Beginning with the line below that contains "Proof. unfold spec_step." and ending with the line that contains "- apply list.Forall_cons_1", copy every line exactly. Copy nothing else.

=====

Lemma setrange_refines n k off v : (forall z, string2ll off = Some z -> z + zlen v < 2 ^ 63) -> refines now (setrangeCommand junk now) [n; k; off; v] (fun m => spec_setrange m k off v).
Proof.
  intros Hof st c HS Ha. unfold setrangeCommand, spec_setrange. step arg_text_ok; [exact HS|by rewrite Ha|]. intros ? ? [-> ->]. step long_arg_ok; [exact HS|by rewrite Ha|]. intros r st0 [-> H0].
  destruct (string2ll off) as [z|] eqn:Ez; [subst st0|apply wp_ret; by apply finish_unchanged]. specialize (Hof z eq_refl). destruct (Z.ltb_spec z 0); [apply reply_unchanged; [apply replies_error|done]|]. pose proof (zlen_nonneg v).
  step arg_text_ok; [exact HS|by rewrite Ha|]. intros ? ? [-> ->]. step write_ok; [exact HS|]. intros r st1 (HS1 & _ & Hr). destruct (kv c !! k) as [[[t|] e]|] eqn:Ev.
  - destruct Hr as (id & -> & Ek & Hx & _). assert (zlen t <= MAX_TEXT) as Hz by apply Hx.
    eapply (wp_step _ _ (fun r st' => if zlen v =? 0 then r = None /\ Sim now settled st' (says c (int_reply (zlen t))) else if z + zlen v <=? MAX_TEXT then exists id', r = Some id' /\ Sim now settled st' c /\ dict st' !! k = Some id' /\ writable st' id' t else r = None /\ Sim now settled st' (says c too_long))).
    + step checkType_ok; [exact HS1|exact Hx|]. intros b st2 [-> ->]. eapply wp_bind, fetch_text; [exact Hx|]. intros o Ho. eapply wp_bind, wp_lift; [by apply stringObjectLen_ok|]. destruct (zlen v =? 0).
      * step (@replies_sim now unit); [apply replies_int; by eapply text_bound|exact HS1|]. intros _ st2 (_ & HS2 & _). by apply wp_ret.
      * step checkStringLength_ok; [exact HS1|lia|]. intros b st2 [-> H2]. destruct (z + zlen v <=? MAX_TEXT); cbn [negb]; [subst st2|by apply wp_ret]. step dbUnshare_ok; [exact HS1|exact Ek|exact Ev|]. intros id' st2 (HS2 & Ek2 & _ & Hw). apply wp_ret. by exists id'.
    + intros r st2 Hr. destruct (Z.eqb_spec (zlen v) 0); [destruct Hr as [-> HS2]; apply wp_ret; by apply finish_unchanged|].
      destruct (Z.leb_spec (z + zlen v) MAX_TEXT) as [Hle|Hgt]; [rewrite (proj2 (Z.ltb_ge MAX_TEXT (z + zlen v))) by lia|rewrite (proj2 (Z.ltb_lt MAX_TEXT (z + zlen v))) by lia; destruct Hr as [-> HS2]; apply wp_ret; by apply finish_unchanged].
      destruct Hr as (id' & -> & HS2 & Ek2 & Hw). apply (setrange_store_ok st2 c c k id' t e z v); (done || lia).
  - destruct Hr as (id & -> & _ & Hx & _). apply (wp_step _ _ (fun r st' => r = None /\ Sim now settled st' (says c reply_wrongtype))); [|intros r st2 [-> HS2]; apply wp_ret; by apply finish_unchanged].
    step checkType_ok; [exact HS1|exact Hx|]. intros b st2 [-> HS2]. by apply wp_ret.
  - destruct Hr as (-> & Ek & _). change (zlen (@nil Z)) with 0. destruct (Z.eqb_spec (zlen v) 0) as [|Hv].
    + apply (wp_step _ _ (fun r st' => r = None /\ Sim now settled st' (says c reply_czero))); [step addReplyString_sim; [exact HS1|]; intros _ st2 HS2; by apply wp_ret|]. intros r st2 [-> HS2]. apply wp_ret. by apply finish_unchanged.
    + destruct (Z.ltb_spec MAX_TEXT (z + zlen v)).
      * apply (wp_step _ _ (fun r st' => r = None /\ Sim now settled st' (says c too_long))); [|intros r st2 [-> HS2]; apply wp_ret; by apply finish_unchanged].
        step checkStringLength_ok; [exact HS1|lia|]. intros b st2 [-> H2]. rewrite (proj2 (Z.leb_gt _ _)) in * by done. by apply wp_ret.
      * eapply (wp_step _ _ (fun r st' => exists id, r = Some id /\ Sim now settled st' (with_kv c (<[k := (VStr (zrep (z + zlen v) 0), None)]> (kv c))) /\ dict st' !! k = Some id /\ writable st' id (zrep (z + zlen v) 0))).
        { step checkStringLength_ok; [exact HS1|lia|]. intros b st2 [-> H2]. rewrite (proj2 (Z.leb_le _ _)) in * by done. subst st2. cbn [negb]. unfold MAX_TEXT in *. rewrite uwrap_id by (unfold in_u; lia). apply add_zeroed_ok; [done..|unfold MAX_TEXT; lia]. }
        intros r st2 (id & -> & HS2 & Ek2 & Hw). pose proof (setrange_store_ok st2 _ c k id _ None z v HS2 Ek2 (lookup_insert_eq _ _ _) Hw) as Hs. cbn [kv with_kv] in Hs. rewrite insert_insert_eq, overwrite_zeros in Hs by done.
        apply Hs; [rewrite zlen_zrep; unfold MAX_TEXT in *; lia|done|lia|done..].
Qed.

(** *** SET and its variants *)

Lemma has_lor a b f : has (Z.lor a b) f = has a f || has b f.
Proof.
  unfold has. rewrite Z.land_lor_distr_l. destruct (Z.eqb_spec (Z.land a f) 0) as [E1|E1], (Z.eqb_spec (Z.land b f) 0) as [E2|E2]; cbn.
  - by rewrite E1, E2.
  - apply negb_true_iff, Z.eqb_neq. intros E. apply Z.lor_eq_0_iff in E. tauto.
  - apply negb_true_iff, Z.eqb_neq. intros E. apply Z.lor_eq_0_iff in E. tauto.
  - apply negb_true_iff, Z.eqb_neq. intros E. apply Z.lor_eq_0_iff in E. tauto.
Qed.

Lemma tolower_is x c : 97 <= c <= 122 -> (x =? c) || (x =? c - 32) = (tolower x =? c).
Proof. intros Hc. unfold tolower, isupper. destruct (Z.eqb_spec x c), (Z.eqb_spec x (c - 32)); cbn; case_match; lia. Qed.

=====

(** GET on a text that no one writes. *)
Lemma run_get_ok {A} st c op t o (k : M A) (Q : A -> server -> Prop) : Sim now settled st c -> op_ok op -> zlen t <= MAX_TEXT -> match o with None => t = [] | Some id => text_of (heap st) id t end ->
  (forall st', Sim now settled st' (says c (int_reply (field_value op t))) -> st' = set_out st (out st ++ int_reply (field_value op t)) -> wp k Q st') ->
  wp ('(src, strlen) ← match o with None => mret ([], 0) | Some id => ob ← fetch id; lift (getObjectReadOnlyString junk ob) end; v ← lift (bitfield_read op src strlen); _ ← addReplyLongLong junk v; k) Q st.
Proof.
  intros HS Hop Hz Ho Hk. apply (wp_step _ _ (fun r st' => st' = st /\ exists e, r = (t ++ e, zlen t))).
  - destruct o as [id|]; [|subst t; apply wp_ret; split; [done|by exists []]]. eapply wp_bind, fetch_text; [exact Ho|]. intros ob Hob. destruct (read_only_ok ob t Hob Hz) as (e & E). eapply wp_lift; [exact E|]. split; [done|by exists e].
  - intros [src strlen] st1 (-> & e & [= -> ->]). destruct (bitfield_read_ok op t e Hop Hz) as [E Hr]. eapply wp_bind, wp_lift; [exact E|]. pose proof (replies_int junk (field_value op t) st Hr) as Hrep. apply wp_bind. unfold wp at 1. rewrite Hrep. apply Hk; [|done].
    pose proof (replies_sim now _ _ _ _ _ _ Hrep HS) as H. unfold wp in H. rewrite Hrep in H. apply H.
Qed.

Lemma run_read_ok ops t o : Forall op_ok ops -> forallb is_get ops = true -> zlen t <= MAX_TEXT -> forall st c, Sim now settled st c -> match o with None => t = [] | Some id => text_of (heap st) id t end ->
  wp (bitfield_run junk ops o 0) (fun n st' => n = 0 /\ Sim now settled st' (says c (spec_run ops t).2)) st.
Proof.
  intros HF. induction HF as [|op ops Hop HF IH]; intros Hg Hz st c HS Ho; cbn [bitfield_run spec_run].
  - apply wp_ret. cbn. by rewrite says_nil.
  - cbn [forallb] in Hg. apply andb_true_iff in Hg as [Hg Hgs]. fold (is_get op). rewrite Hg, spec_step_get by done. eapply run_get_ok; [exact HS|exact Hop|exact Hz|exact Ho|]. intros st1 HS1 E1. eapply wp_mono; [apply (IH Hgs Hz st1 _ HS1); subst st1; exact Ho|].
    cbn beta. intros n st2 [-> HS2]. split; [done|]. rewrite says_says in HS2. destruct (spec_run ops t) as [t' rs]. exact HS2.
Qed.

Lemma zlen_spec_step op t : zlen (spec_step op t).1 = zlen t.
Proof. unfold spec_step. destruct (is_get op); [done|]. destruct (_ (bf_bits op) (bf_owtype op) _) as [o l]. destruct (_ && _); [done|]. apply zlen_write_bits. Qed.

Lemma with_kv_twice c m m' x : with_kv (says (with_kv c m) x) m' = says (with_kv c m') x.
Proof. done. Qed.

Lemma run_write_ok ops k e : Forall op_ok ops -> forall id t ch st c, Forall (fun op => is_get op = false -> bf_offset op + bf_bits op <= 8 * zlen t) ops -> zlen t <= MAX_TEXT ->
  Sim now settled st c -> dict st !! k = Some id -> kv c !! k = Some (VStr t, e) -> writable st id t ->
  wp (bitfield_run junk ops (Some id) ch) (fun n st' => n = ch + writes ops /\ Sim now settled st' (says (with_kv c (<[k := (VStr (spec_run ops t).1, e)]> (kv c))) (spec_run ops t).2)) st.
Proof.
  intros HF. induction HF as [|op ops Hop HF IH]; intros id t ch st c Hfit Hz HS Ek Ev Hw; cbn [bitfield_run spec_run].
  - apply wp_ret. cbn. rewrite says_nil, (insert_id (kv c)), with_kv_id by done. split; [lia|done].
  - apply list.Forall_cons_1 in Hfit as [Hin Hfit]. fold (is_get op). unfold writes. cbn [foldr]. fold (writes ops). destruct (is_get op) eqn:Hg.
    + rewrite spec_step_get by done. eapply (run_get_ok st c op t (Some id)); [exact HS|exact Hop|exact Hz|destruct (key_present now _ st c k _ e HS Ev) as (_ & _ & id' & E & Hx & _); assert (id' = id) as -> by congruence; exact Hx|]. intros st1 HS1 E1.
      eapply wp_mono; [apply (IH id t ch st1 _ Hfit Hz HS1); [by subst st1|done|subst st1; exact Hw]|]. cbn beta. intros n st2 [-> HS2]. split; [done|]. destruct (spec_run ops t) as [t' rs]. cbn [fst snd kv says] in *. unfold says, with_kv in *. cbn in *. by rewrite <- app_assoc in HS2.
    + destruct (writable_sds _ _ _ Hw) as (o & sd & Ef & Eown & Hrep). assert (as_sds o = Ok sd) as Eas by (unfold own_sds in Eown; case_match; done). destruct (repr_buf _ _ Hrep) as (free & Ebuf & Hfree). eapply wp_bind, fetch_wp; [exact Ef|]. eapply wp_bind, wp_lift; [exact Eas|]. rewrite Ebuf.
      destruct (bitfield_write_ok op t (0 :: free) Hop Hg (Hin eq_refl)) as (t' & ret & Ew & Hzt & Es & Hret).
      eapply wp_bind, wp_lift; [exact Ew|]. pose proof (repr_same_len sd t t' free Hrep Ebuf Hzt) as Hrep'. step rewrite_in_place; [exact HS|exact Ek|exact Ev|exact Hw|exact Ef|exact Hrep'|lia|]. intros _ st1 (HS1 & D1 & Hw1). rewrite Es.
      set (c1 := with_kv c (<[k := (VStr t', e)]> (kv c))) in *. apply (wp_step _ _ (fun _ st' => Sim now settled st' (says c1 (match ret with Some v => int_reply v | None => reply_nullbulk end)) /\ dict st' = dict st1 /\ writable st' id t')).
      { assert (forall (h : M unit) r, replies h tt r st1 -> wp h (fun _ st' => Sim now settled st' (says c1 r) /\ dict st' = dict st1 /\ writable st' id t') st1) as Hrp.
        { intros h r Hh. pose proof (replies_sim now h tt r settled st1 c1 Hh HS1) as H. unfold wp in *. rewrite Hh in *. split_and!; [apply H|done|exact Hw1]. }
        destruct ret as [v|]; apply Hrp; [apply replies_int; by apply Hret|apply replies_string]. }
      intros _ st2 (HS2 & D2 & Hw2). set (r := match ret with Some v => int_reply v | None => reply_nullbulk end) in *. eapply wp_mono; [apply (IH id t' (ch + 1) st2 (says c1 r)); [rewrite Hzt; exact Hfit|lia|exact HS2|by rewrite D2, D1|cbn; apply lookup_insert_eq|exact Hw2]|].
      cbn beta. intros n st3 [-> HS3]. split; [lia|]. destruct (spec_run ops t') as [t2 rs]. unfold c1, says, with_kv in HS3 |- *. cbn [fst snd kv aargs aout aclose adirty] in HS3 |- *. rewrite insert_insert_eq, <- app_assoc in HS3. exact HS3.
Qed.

=====

** Response below **
Proof. unfold spec_step. destruct (is_get op); [done|]. destruct (_ (bf_bits op) (bf_owtype op) _) as [o l]. destruct (_ && _); [done|]. apply zlen_write_bits. Qed.

Lemma with_kv_twice c m m' x : with_kv (says (with_kv c m) x) m' = says (with_kv c m') x.
Proof. done. Qed.

Lemma run_write_ok ops k e : Forall op_ok ops -> forall id t ch st c, Forall (fun op => is_get op = false -> bf_offset op + bf_bits op <= 8 * zlen t) ops -> zlen t <= MAX_TEXT ->
  Sim now settled st c -> dict st !! k = Some id -> kv c !! k = Some (VStr t, e) -> writable st id t ->
  wp (bitfield_run junk ops (Some id) ch) (fun n st' => n = ch + writes ops /\ Sim now settled st' (says (with_kv c (<[k := (VStr (spec_run ops t).1, e)]> (kv c))) (spec_run ops t).2)) st.
Proof.
  intros HF. induction HF as [|op ops Hop HF IH]; intros id t ch st c Hfit Hz HS Ek Ev Hw; cbn [bitfield_run spec_run].
  - apply wp_ret. cbn. rewrite says_nil, (insert_id (kv c)), with_kv_id by done. split; [lia|done].
  - apply list.Forall_cons_1 in Hfit as [Hin Hfit]. fold (is_get op). unfold writes. cbn [foldr]. fold (writes ops). destruct (is_get op) eqn:Hg.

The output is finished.